General Principles That Apply Everywhere
Before the sport-specific breakdowns, a few universal truths:
- Club and travel competition is almost always more important than high school competition for getting in front of college coaches. High school games rarely have college evaluators present; national club tournaments and showcases often do.
- The evaluation calendar in most sports is set by the NCAA — specific periods when coaches can attend events and evaluate athletes in person. Attending tournaments or showcases outside these evaluation windows is still valuable for development but won't have coaches in attendance.

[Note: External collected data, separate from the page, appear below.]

(** Modelled from the spec: single-point crossover, applied "to each
    consecutive pair in the mating pool with configured crossover
    probability; otherwise the pair passes through unchanged". *)
Definition crossPair (p1 p2 : Candidate) (n : nat)
  : Candidate * Candidate * nat :=
  if chance config.(crossoverProbability) n then
    let cut := random (n + 1) mod (List.length p1 + 1) in
    (firstn cut p1 ++ skipn cut p2, firstn cut p2 ++ skipn cut p1, n + 2)
  else (p1, p2, n + 1).

(** Modelled from the spec: crossover over the consecutive pairs of the
    pool; [fuel] bounds the number of pairs. *)
Fixpoint crossover (fuel : nat) (pool : list Candidate) (n : nat)
  : list Candidate * nat :=
  match fuel, pool with
  | S fuel', p1 :: p2 :: rest =>
      let '(a, b, n1) := crossPair p1 p2 n in
      let (cs, n2) := crossover fuel' rest n1 in
      (a :: b :: cs, n2)
  | _, _ => (pool, n)
  end.

(** Modelled from the spec: mutation, "resample exactly one of
    {instructor, room, time-slot} for that Assignment". *)
Definition mutateGene (rc : RequiredClass) (gene : Assignment) (n : nat)
  : Assignment * nat :=
  if chance config.(mutationProbability) n then
    match random (n + 1) mod 3 with
    | 0 => ({| instructor := pick rc.(eligibleInstructors) (n + 2);
               room := gene.(room); startSlot := gene.(startSlot) |}, n + 3)
    | 1 => ({| instructor := gene.(instructor);
               room := pick rc.(eligibleRooms) (n + 2);
               startSlot := gene.(startSlot) |}, n + 3)
    | _ => ({| instructor := gene.(instructor); room := gene.(room);
               startSlot := pick rc.(validStarts) (n + 2) |}, n + 3)
    end
  else (gene, n + 1).

(** Modelled from the spec: mutation "for each class in each
    offspring". *)
Fixpoint mutate (classes : list RequiredClass) (c : Candidate) (n : nat)
  : Candidate * nat :=
  match classes, c with
  | rc :: classes', gene :: genes =>
      let (gene', n1) := mutateGene rc gene n in
      let (genes', n2) := mutate classes' genes n1 in
      (gene' :: genes', n2)
  | _, _ => (c, n)
  end.

(** Modelled from the spec: mutation of every offspring. *)
Fixpoint mutateAll (offspring : list Candidate) (n : nat)
  : list Candidate * nat :=
  match offspring with
  | [] => ([], n)
  | c :: rest =>
      let (c', n1) := mutate catalog c n in
      let (rest', n2) := mutateAll rest n1 in
      (c' :: rest', n2)
  end.

(** Modelled from the spec: elitism, "the top-E candidates by
    FitnessReport from the current generation are copied unchanged into
    the next generation, bypassing crossover/mutation". *)
Definition elites (population : list Candidate) : list Candidate :=
  firstn config.(eliteCount) (Stable.sort ranksNoWorse population).

(** Modelled from the spec: one step of the state machine over
    generations; the elites come first, offspring fill the remaining
    population slots. *)
Definition nextGeneration (population : list Candidate) (n : nat)
  : list Candidate * nat :=
  let kept := elites population in
  let (pool, n1) := matingPool config.(populationSize) population n in
  let (crossed, n2) := crossover (List.length pool) pool n1 in
  let (offspring, n3) := mutateAll crossed n2 in
  (kept ++ firstn (config.(populationSize) - List.length kept) offspring, n3).

(** Modelled from the spec: generation [g] of a run, with the index of
    the next random draw. *)
Fixpoint generation (g : nat) : list Candidate * nat :=
  match g with
  | 0 => initialPopulation config.(populationSize) 0
  | S g' => let (population, n) := generation g' in nextGeneration population n
  end.

(** Modelled from the spec: best-fitness(g), the best fitness report of
    a population; none when it is empty. *)
Definition bestFitness (population : list Candidate) : option FitnessReport :=
  match population with
  | [] => None
  | c :: rest => Some (evaluate (fold_left better rest c))
  end.

End Run.

End Engine.

(** ** Sample data *)

Module Sample.
Import JS Data.

(** A section with one class on Monday morning, and the same class
    dragged towards Tuesday morning. *)
Definition class1 : TimetableClass :=
  {| class_id := "c1"; course := "Databases"; course_id := "CS301";
     instructor := "Rao"; room := "R1"; section := "A";
     course_type := "Theory" |}.

Definition schedule1 : Schedule :=
  [("Monday", [("09:00:00-10:00:00", [class1])])].

Definition props1 : Grid.Props :=
  {| Grid.schedule := schedule1; Grid.title := Some "Timetable for A";
     Grid.editMode := true |}.

Definition event1 : Grid.DragEvent :=
  Grid.handleDragStart
    {| Grid.dataTransfer := []; Grid.defaultPrevented := false |} class1.

(** A week with two courses, a class put into the lunch slot on
    Wednesday, and a Saturday that the grid leaves out. *)
Definition class2 : TimetableClass :=
  {| class_id := "c2"; course := "Databases"; course_id := "CS301";
     instructor := "Iyer"; room := "R2"; section := "B";
     course_type := "Theory" |}.

Definition class3 : TimetableClass :=
  {| class_id := "c3"; course := "Algebra"; course_id := "";
     instructor := "Rao"; room := "R3"; section := "A";
     course_type := "Theory" |}.

Definition class4 : TimetableClass :=
  {| class_id := "c4"; course := "Networks Lab"; course_id := "CS351";
     instructor := "Khan"; room := "L1"; section := "B";
     course_type := "Lab" |}.

Definition schedule2 : Schedule :=
  [("Monday", [("10:00:00-11:00:00", [class1; class2]);
               ("09:00:00-10:00:00", [class3])]);
   ("Wednesday", [("13:00:00-14:00:00", [class2])]);
   ("Saturday", [("08:00:00-09:00:00", [class4])])].

Definition props2 : Grid.Props :=
  {| Grid.schedule := schedule2; Grid.title := None; Grid.editMode := false |}.

(** A small run of the population engine: two required classes, a
    population of three, one elite; the evaluator counts the classes put
    in slot 0 as hard violations and the rooms used as penalty. *)
Definition catalog1 : list Engine.RequiredClass :=
  [{| Engine.eligibleInstructors := [1; 2]; Engine.eligibleRooms := [10; 11];
      Engine.validStarts := [0; 1; 2] |};
   {| Engine.eligibleInstructors := [2; 3]; Engine.eligibleRooms := [10];
      Engine.validStarts := [1; 2] |}].

Definition config1 : Engine.GaConfig :=
  {| Engine.populationSize := 3; Engine.generationBudget := 5;
     Engine.tournamentSize := 2; Engine.crossoverProbability := 70;
     Engine.mutationProbability := 10; Engine.eliteCount := 1;
     Engine.fitnessThreshold := 90 |}.

Definition evaluate1 (c : Engine.Candidate) : Engine.FitnessReport :=
  {| Engine.hardViolations :=
       List.length (filter (fun g => Nat.eqb g.(Engine.startSlot) 0) c);
     Engine.softPenalty :=
       fold_left (fun acc g => acc + g.(Engine.room)) c 0 |}.

Definition random1 (n : nat) : nat :=
  nth (n mod 43)
      [83; 12; 47; 95; 6; 71; 28; 64; 39; 50; 17; 92; 3; 58; 76; 21; 44; 89;
       10; 67; 35; 98; 2; 53; 79; 26; 61; 14; 87; 40; 73; 8; 55; 31; 96; 19;
       68; 42; 85; 24; 0; 77; 33] 0.

(** A Monday with a lab and a lecture that start together, the lab
    first. *)
Definition schedule3 : Schedule :=
  [("Monday", [("09:00:00-11:00:00", [class4]);
               ("09:00:00-10:00:00", [class1]);
               ("08:00:00-09:00:00", [class3])]);
   ("Tuesday", [("09:00:00-10:00:00", [class2])])].

Definition props3 : Grid.Props :=
  {| Grid.schedule := schedule3; Grid.title := Some "Timetable for A";
     Grid.editMode := false |}.

(** A schedule with classes on Saturday only. *)
Definition scheduleSaturday : Schedule :=
  [("Saturday", [("08:00:00-09:00:00", [class4])]); ("Monday", [])].

(** What [view_schedule] answered for a timetable named "Autumn". *)
Definition data2 : Page.TimetableData :=
  {| Page.timetable_name := "Autumn"; Page.fitness := 92%Z;
     Page.td_schedule := schedule2 |}.

(** Two classes that share the course id "CS301" under different
    names. *)
Definition class5 : TimetableClass :=
  {| class_id := "c5"; course := "Database Systems"; course_id := "CS301";
     instructor := "Iyer"; room := "R2"; section := "A";
     course_type := "Theory" |}.

Definition schedule4 : Schedule :=
  [("Monday", [("09:00:00-10:00:00", [class1; class5])]);
   ("Tuesday", [("09:00:00-10:00:00", [class2; class1])])].

(** A Monday whose early class is written without the leading zero of
    its hour. *)
Definition scheduleUnpadded : Schedule :=
  [("Monday", [("10:00:00-11:00:00", [class1]);
               ("1:00:00-2:00:00", [class3])])].

Definition propsUnpadded : Grid.Props :=
  {| Grid.schedule := scheduleUnpadded; Grid.title := None;
     Grid.editMode := false |}.

(** A rejection of [update_slot] that names two conflicts. *)
Definition conflictItems : list Val :=
  [VObj [("type", VStr "instructor"); ("course", VStr "CS301");
         ("day", VStr "Tuesday"); ("slot", VStr "09:00:00-10:00:00")];
   VObj [("type", VStr "room"); ("course", VStr "MA201");
         ("day", VStr "Tuesday"); ("slot", VStr "09:00:00-10:00:00")]].

Definition conflictReply : Val := VObj [("conflicts", VArr conflictItems)].

End Sample.

(** * Properties *)

Import JS Data.

(** ** The drop handler *)

Section Drop.

Variable id : string.

Lemma dropOnGrid_toast patchReply getReply gridState event st :
  Page.dropOnGrid id patchReply getReply gridState event st
  = Normal (st, [ToastError Grid.fixedMessage (Some 4000%Z)]).
Proof. reflexivity. Qed.

(** C2.  A drop on any cell of a grid, edit mode on or off, changes no
    state and calls no update function: the state cells of the grid and of
    the page come out unchanged, the only effect is the warning toast, no
    call of [onSlotUpdate] is among the effects, and what the grid shows
    after the drop is what it showed before. *)
Theorem C2_drop_changes_nothing :
  forall (patchReply : Page.PatchReply) (getReply : Page.GetReply)
         (props : Grid.Props) (gridState : Grid.State)
         (event : Grid.DragEvent) (st : Page.State),
    let after := Grid.handleDrop gridState event in
    fst (fst after) = gridState
    /\ snd after = [ToastError Grid.fixedMessage (Some 4000%Z)]
    /\ existsb isInvokeOnSlotUpdate (snd after) = false
    /\ Page.dropOnGrid id patchReply getReply gridState event st
       = Normal (st, snd after)
    /\ Grid.render props (fst (fst after)) = Grid.render props gridState.
Proof.
  intros patchReply getReply props gridState event st after.
  subst after; cbn [Grid.handleDrop fst snd].
  repeat split; try reflexivity.
Qed.

(** C1, as amended.  With edit mode enabled, a class dropped onto a slot
    where it conflicts with nothing is not moved: the grid calls no
    [onSlotUpdate], sends no request, keeps its state and the page's, and
    goes on showing the schedule it showed; the drop only prevents the
    default action of the event and raises the warning toast. *)
Theorem C1_drop_in_edit_mode_moves_nothing :
  forall (patchReply : Page.PatchReply) (getReply : Page.GetReply)
         (props : Grid.Props) (gridState : Grid.State)
         (event : Grid.DragEvent) (st : Page.State)
         (cls : TimetableClass) (newDay newSlot : string),
    props.(Grid.editMode) = true ->
    own "text/plain" event.(Grid.dataTransfer) = Some cls ->
    SlotEditor.conflictFree props.(Grid.schedule) cls newDay newSlot = true ->
    let after := Grid.handleDrop gridState event in
    ~ In (InvokeOnSlotUpdate cls.(class_id) newDay newSlot) (snd after)
    /\ snd after = [ToastError Grid.fixedMessage (Some 4000%Z)]
    /\ Page.dropOnGrid id patchReply getReply gridState event st
       = Normal (st, snd after)
    /\ Grid.render props (fst (fst after)) = Grid.render props gridState
    /\ (snd (fst after)).(Grid.defaultPrevented) = true
    /\ (snd (fst after)).(Grid.dataTransfer) = event.(Grid.dataTransfer).
Proof.
  intros patchReply getReply props gridState event st cls newDay newSlot
         _ _ _ after.
  subst after; cbn [Grid.handleDrop fst snd].
  repeat split; try reflexivity.
  intros [H | []]; discriminate H.
Qed.

End Drop.

Lemma C1_drop_in_edit_mode_moves_nothing_witness :
  Sample.props1.(Grid.editMode) = true
  /\ own "text/plain" Sample.event1.(Grid.dataTransfer) = Some Sample.class1
  /\ SlotEditor.conflictFree Sample.props1.(Grid.schedule) Sample.class1
       "Tuesday" "09:00:00-10:00:00" = true
  /\ ~ In (InvokeOnSlotUpdate "c1" "Tuesday" "09:00:00-10:00:00")
          (snd (Grid.handleDrop
                  (Grid.runEffect codeUnitCompare Sample.schedule1)
                  Sample.event1)).
Proof.
  split; [reflexivity | split; [reflexivity | split; [reflexivity | ]]].
  exact (proj1 (@C1_drop_in_edit_mode_moves_nothing "7" Page.PatchOk
                  Page.GetFails Sample.props1
                  (Grid.runEffect codeUnitCompare Sample.schedule1)
                  Sample.event1 Page.initialState Sample.class1
                  "Tuesday" "09:00:00-10:00:00"
                  eq_refl eq_refl eq_refl)).
Defined.

(** C1 as the claim words it fails: edit mode is on, the target slot is
    free of conflicts, and yet the drop calls no [onSlotUpdate], leaves the
    page as it was, and the grid does not show the schedule with the class
    moved. *)
Lemma C1_counterexample :
  Sample.props1.(Grid.editMode) = true
  /\ SlotEditor.conflictFree Sample.schedule1 Sample.class1
       "Tuesday" "09:00:00-10:00:00" = true
  /\ ~ In (InvokeOnSlotUpdate "c1" "Tuesday" "09:00:00-10:00:00")
          (snd (Grid.handleDrop
                  (Grid.runEffect codeUnitCompare Sample.schedule1)
                  Sample.event1))
  /\ Grid.render Sample.props1
       (fst (fst (Grid.handleDrop
                    (Grid.runEffect codeUnitCompare Sample.schedule1)
                    Sample.event1)))
     <> Grid.display codeUnitCompare
          {| Grid.schedule :=
               SlotEditor.moveClass Sample.schedule1 Sample.class1
                 "Tuesday" "09:00:00-10:00:00";
             Grid.title := Some "Timetable for A";
             Grid.editMode := true |}.
Proof.
  split; [reflexivity | split; [reflexivity | split]].
  - intros [H | []]; discriminate H.
  - vm_compute. intros H; discriminate H.
Qed.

- Signing timelines vary: Some sports have early signing periods in November/December of senior year; others use spring signing only; some programs use verbal commitments far in advance of any signing date.
Football
Football has the most elaborate and closely watched recruiting ecosystem of any sport, with a dedicated guide in this wiki.
See: Football Recruiting Guide
Key parent takeaways specific to football:
- D1 football (FBS and FCS) is a head-count scholarship sport: scholarships are full rides, not divided up. D2 and below use equivalency scholarships.
- The evaluation calendar for football features specific "evaluation periods" and "contact periods" — understanding these determines when coaches can legally visit your athlete's school or attend their games.
- Verbal commitments in high-profile D1 football happen extraordinarily early — some before sophomore year. This is largely driven by a handful of elite programs; it is not the norm for most athletes.
- Camps and combines (like Rivals, On3, 247Sports, and regional combines) are central to the D1 football process. For D2 and below, they are less critical.
- The transfer portal has changed roster management significantly — coaches at all levels now maintain rosters more dynamically. This means more mid-cycle roster need at some programs and sometimes faster offers to athletes they want.